In like manner New Plymouth joined itself to Massachusetts, except only Rhode Island, which, though of small extent, got itself erected into a separate government by a charter from king Charles II., soon after the restoration, and continues so to this day.

These governments all continued in possession of their respective rights and privileges till the year 1683, when that of Massachusetts was made void in England by a quo warranto. In consequence of which the king was pleased to name sir Edmund Andros his first governor of that colony. This gentleman, it seems, ruled them with a rod of iron till the revolution, when they laid unhallowed hands upon him, and sent him prisoner to England.

This undutiful proceeding met with an easy forgiveness at that happy juncture. King William and his royal consort were not only pleased to overlook this indignity offered to their governor, but being made sensible how unfairly their charter had been taken away, most graciously granted them a new one. By this some new franchises were given them, as an equivalent for those of coining money and electing a governor, which were taken away. However, the other colonies of Connecticut and Rhode Island had the luck to remain in possession of their original charters, which to this day have never been called in question.

The next country dismembered from Virginia was New Scotland, claimed by the crown of England in virtue of the first discovery by Sebastian Cabot.
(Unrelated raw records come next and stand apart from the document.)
Definition stored_or_zero (updated : option AIAttempt.t) : AIAttempt.t :=
  match updated with Some attempt => attempt | None => AIAttempt.zero end.

Definition updateAIAttemptDispatch_noting (note : updated_attempt -> dispatch_world -> dispatch_world)
    (requested : AIAttempt.t) (expectedVersion : Z) : svc answer :=
  x ← noting note (UpdateAIAttemptDispatch requested expectedVersion);
  match x with
  | Err e => failed AIAttempt.zero e
  | Ok (updated, false) => failed (stored_or_zero updated) ErrAIAttemptDispatchState
  | Ok (updated, true) => mret (stored_or_zero updated, true, [])
  end.
Definition updateAIAttemptDispatch : AIAttempt.t -> Z -> svc answer :=
  updateAIAttemptDispatch_noting (fun _ w => w).

(** *** Preparing *)

Definition intent_of (attempt : AIAttempt.t) (requestFingerprint : string) : ProviderDispatchIntent.t :=
  ProviderDispatchIntent.mk 1 (AIAttempt.ID attempt) (AIAttempt.OperationID attempt)
    (AIAttempt.DispatchKey attempt) requestFingerprint (AIAttempt.ProviderID attempt)
    (AIAttempt.ProviderAccountID attempt) (AIAttempt.ProviderAdapterID attempt)
    (AIAttempt.RouteID attempt) (AIAttempt.UpstreamModel attempt).

(** The second half of [PrepareAIAttemptDispatch]: [payload] is the marshalled intent. *)
Definition prepare_pending (attempt : AIAttempt.t) (payload key : string) : svc answer :=
  if (AIAttempt.DispatchState attempt <>s AIAttemptDispatchPending)
     || (AIAttempt.DispatchIntentJSON attempt <>s "")
  then
    if (AIAttempt.DispatchIntentJSON attempt =s payload) && (AIAttempt.DispatchKey attempt =s key)
    then mret (attempt, false, []) else failed AIAttempt.zero ErrAIAttemptDispatchConflict
  else if AIAttempt.Status attempt <>s AIAttemptStatusRunning
  then failed AIAttempt.zero ErrAIAttemptDispatchState
  else
    now ← nowUTC;
    let requested := attempt
      <| AIAttempt.DispatchState := AIAttemptDispatchPrepared |>
      <| AIAttempt.DispatchIntentJSON := payload |>
      <| AIAttempt.UpdatedAt := now |> in
    x ← call (UpdateAIAttemptDispatch requested (AIAttempt.DispatchVersion attempt));
    match x with
    | Err e => failed AIAttempt.zero e
    | Ok (updated, false) =>
        let updated := stored_or_zero updated in
        if (AIAttempt.DispatchIntentJSON updated =s payload) && (AIAttempt.DispatchKey updated =s key)
           && (AIAttempt.DispatchState updated <>s AIAttemptDispatchPending)
        then mret (updated, false, []) else failed updated ErrAIAttemptDispatchState
    | Ok (updated, true) => mret (stored_or_zero updated, true, [])
    end.

(** The branch of an attempt of unknown outcome: back to pending. *)
Definition reset_attempt (attempt : AIAttempt.t) (now : time) : AIAttempt.t :=
  attempt
    <| AIAttempt.DispatchState := AIAttemptDispatchPending |>
    <| AIAttempt.DispatchIntentJSON := ""%string |>
    <| AIAttempt.DispatchSubmittedAt := None |>
    <| AIAttempt.ProviderRequestID := ""%string |>
    <| AIAttempt.ProviderTaskStatus := ""%string |>
    <| AIAttempt.ProviderAcceptedAt := None |>
    <| AIAttempt.LastReconciledAt := None |>
    <| AIAttempt.ReconcileAfter := None |>
    <| AIAttempt.UpdatedAt := now |>.

Definition PrepareAIAttemptDispatch (attemptID : string) : svc answer :=
  found ← query (FindAIAttempt (TrimSpace attemptID));
  match found with
  | None => failed AIAttempt.zero ErrAIAttemptNotFound
  | Some attempt =>
      found ← query (FindAIOperation (AIAttempt.OperationID attempt));
      match found with
      | None => failed AIAttempt.zero (exists_error "ai operation %q not found" (AIAttempt.OperationID attempt))
      | Some operation =>
          let intent := intent_of attempt (AIOperation.RequestFingerprint operation) in
          let key := ProviderDispatchIntent.DispatchKey intent in
          match Marshal intent with
          | Err e => failed AIAttempt.zero e
          | Ok payload =>
              if AIAttempt.DispatchState attempt =s AIAttemptDispatchUnknown then
                if AIAttempt.ProviderTaskID attempt <>s "" then failed AIAttempt.zero ErrAIAttemptDispatchConflict
                else
                  now ← nowUTC;
                  x ← call (UpdateAIAttemptDispatch (reset_attempt attempt now) (AIAttempt.DispatchVersion attempt));
                  match x with
                  | Err e => failed AIAttempt.zero e
                  | Ok (updated, false) => failed (stored_or_zero updated) ErrAIAttemptDispatchState
                  | Ok (updated, true) => prepare_pending (stored_or_zero updated) payload key
                  end
              else prepare_pending attempt payload key
          end
      end
  end.
(** *** Submitting and binding *)

(** [found, err := FindAIAttempt(...)] and what a method does with the attempt. *)
Definition with_attempt (attemptID : string) (k : AIAttempt.t -> svc answer) : svc answer :=
  found ← query (FindAIAttempt (TrimSpace attemptID));
  match found with
  | None => failed AIAttempt.zero ErrAIAttemptNotFound
  | Some attempt => k attempt
  end.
By colour of this title, king James I. granted it to sir William Alexander by patent, dated September the 10th, 1621. But this patentee never sending any colony thither, and the French believing it very convenient for them, obtained a surrender of it from their good friend and ally, king Charles II., by the treaty

of Breda. And, to show their gratitude, they stirred up the Indians soon after to annoy their neighbours of New England. Murders happened continually to his majesty's subjects by their means, till sir William Phipps took their town of Port Royal, in the year 1690. But as the English are better at taking than keeping strong places, the French retook it soon, and remained master of it till 1710, when general Nicholson wrested it, once more, out of their hands. Afterwards the queen of Great Britain's right to it was recognized and confirmed by the treaty of Utrecht.
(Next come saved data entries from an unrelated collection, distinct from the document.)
Definition enforceUsageDimensionLimits (admission : BillingHoldAdmission.t)
    (current : UsageDimensionTotals) : result go_error unit :=
  let requested := UsageDimensionsTotals
    (BillingHold.ReservedUsageDimensions (BillingHoldAdmission.Hold admission)) in
  _ ← guard_err ((BillingHoldAdmission.MonthlyImageLimit admission >? 0)
      && (saturatingUsageAdd (OutputImages current) (OutputImages requested)
          >? BillingHoldAdmission.MonthlyImageLimit admission)) ErrBillingHoldImageQuotaExceeded;
  _ ← guard_err ((BillingHoldAdmission.MonthlyVideoSecondsLimit admission >? 0)
      && (saturatingUsageAdd (VideoMilliseconds current) (VideoMilliseconds requested)
          >? usageSecondsLimitMilliseconds (BillingHoldAdmission.MonthlyVideoSecondsLimit admission)))
      ErrBillingHoldVideoQuotaExceeded;
  guard_err ((BillingHoldAdmission.MonthlyAudioSecondsLimit admission >? 0)
      && (saturatingUsageAdd (AudioMilliseconds current) (AudioMilliseconds requested)
          >? usageSecondsLimitMilliseconds (BillingHoldAdmission.MonthlyAudioSecondsLimit admission)))
      ErrBillingHoldAudioQuotaExceeded.

Section Budget.
Context `{range : MapRange}.

(** An operation of the hold's credential. *)
Definition in_scope (r : MemoryRepository) (operationID : string) (hold : BillingHold.t) : bool :=
  match aiOperations r !! operationID with
  | Some operation => sameBillingCredentialScope (AIOperation.ApplicationID operation)
                        (AIOperation.CredentialID operation) hold
  | None => false
  end.
Definition in_period (hold : BillingHold.t) (at_ : time) : bool :=
  negb (Before at_ (BillingHold.BudgetPeriodStart hold))
  && Before at_ (AddMonth (BillingHold.BudgetPeriodStart hold)).

(** The tests the three loops make of an entry, a record and a hold. *)
Definition ledger_counts (r : MemoryRepository) (hold : BillingHold.t) (entry : BillingLedgerEntry.t) : bool :=
  (BillingLedgerEntry.Purpose entry =s PricingPurposeUsageCost)
  && (BillingLedgerEntry.Status entry =s BillingLedgerStatusApplied)
  && in_period hold (BillingLedgerEntry.CreatedAt entry)
  && in_scope r (BillingLedgerEntry.OperationID entry) hold
  && (BillingLedgerEntry.AmountMicros entry >? 0).
Definition record_counts (r : MemoryRepository) (hold : BillingHold.t) (record : UsageRecord.t) : bool :=
  in_period hold (UsageRecord.CreatedAt record) && in_scope r (UsageRecord.OperationID record) hold.
Definition hold_counts (hold current : BillingHold.t) : bool :=
  billingHoldCountsAgainstBudget (BillingHold.Status current)
  && (BillingHold.BudgetPeriodStart current =? BillingHold.BudgetPeriodStart hold)
  && sameBillingCredentialScope (BillingHold.ApplicationID current) (BillingHold.CredentialID current) hold.

(** The three loops. *)
Definition settled_exposure (r : MemoryRepository) (hold : BillingHold.t) : Z :=
  foldl (fun exposure entry =>
    if ledger_counts r hold entry then exposure +i BillingLedgerEntry.AmountMicros entry else exposure)
    0 (map_values (billingLedgerEntries r)).
Definition settled_usage (r : MemoryRepository) (hold : BillingHold.t) : UsageDimensionTotals :=
  foldl (fun totals record =>
    if record_counts r hold record
    then addUsageDimensionTotals totals (UsageDimensionsTotals (UsageRecord.UsageDimensions record))
    else totals) noTotals (map_values (usageRecords r)).
Definition active_exposure (r : MemoryRepository) (hold : BillingHold.t)
    (start : Z * UsageDimensionTotals) : Z * UsageDimensionTotals :=
  foldl (fun '(exposure, totals) current =>
    if hold_counts hold current
    then (exposure +i nonNegativeInt64 (BillingHold.ReservedAmountMicros current),
          addUsageDimensionTotals totals
            (UsageDimensionsTotals (BillingHold.ReservedUsageDimensions current)))
    else (exposure, totals)) start (map_values (billingHolds r)).

Definition enforceMemoryBillingHoldBudget (r : MemoryRepository) (admission : BillingHoldAdmission.t)
    : result go_error unit :=
  if negb (billingHoldAdmissionHasLimits admission) then Ok tt
  else
    let hold := BillingHoldAdmission.Hold admission in
    let exposure := settled_exposure r hold in
    let settledUsage := settled_usage r hold in
    let '(exposure, activeUsage) := active_exposure r hold (exposure, noTotals) in
    if (BillingHoldAdmission.MonthlyBudgetMicros admission >? 0)
       && (exposure +i BillingHold.ReservedAmountMicros hold
           >? BillingHoldAdmission.MonthlyBudgetMicros admission)
    then Err ErrBillingHoldBudgetExceeded
    else enforceUsageDimensionLimits admission (addUsageDimensionTotals settledUsage activeUsage).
Another limb lopped off from Virginia was New York, which the Dutch seized very unfairly, on pretence of having purchased it from captain Hudson, the first discoverer. Nor was their way of taking possession of it a whit more justifiable than their pretended title. Their West India company tampered with some worthy English skippers (who had contracted with a swarm of English dissenters to transport them to Hudson river) by no means to land them there, but to carry them some leagues more northerly. This Dutch finesse took exactly, and gave the company time soon after to seize Hudson river for themselves. But sir Samuel Argall, then governor of Virginia, understanding how the king's subjects had been abused by these republicans, marched thither with a good force, and obliged them to renounce all pretensions to that country. The worst of it was, the knight depended on their parole to ship themselves for Brazil, but took no measures to make this slippery people as good as their word. No sooner was the good governor retired, but the honest Dutch began to build forts and strengthen themselves in their ill-gotten possessions; nor did any of the king's liege people take the trouble to drive these intruders thence. The civil war in England, and the confusions it brought forth, allowed no leisure for such distant considerations. Though it is. strange that the protector, who neglected no occasion to mortify the Dutch, did not afterwards call them to account for this breach of faith. However, after the restoration, the king sent a squadron of his ships of war, under the command of sir Robert Carr, and reduced that province to his obedience. Some time after, his majesty was pleased to grant that country to his royal highness, the duke of York, by letters patent, dated March the 12th, 1664. But to show the modesty of the Dutch to the life, though they had no shadow of right to New York, yet they demanded Surinam, a more valuable country, as an equivalent for it, and our able ministers at that time had the generosity to give it them.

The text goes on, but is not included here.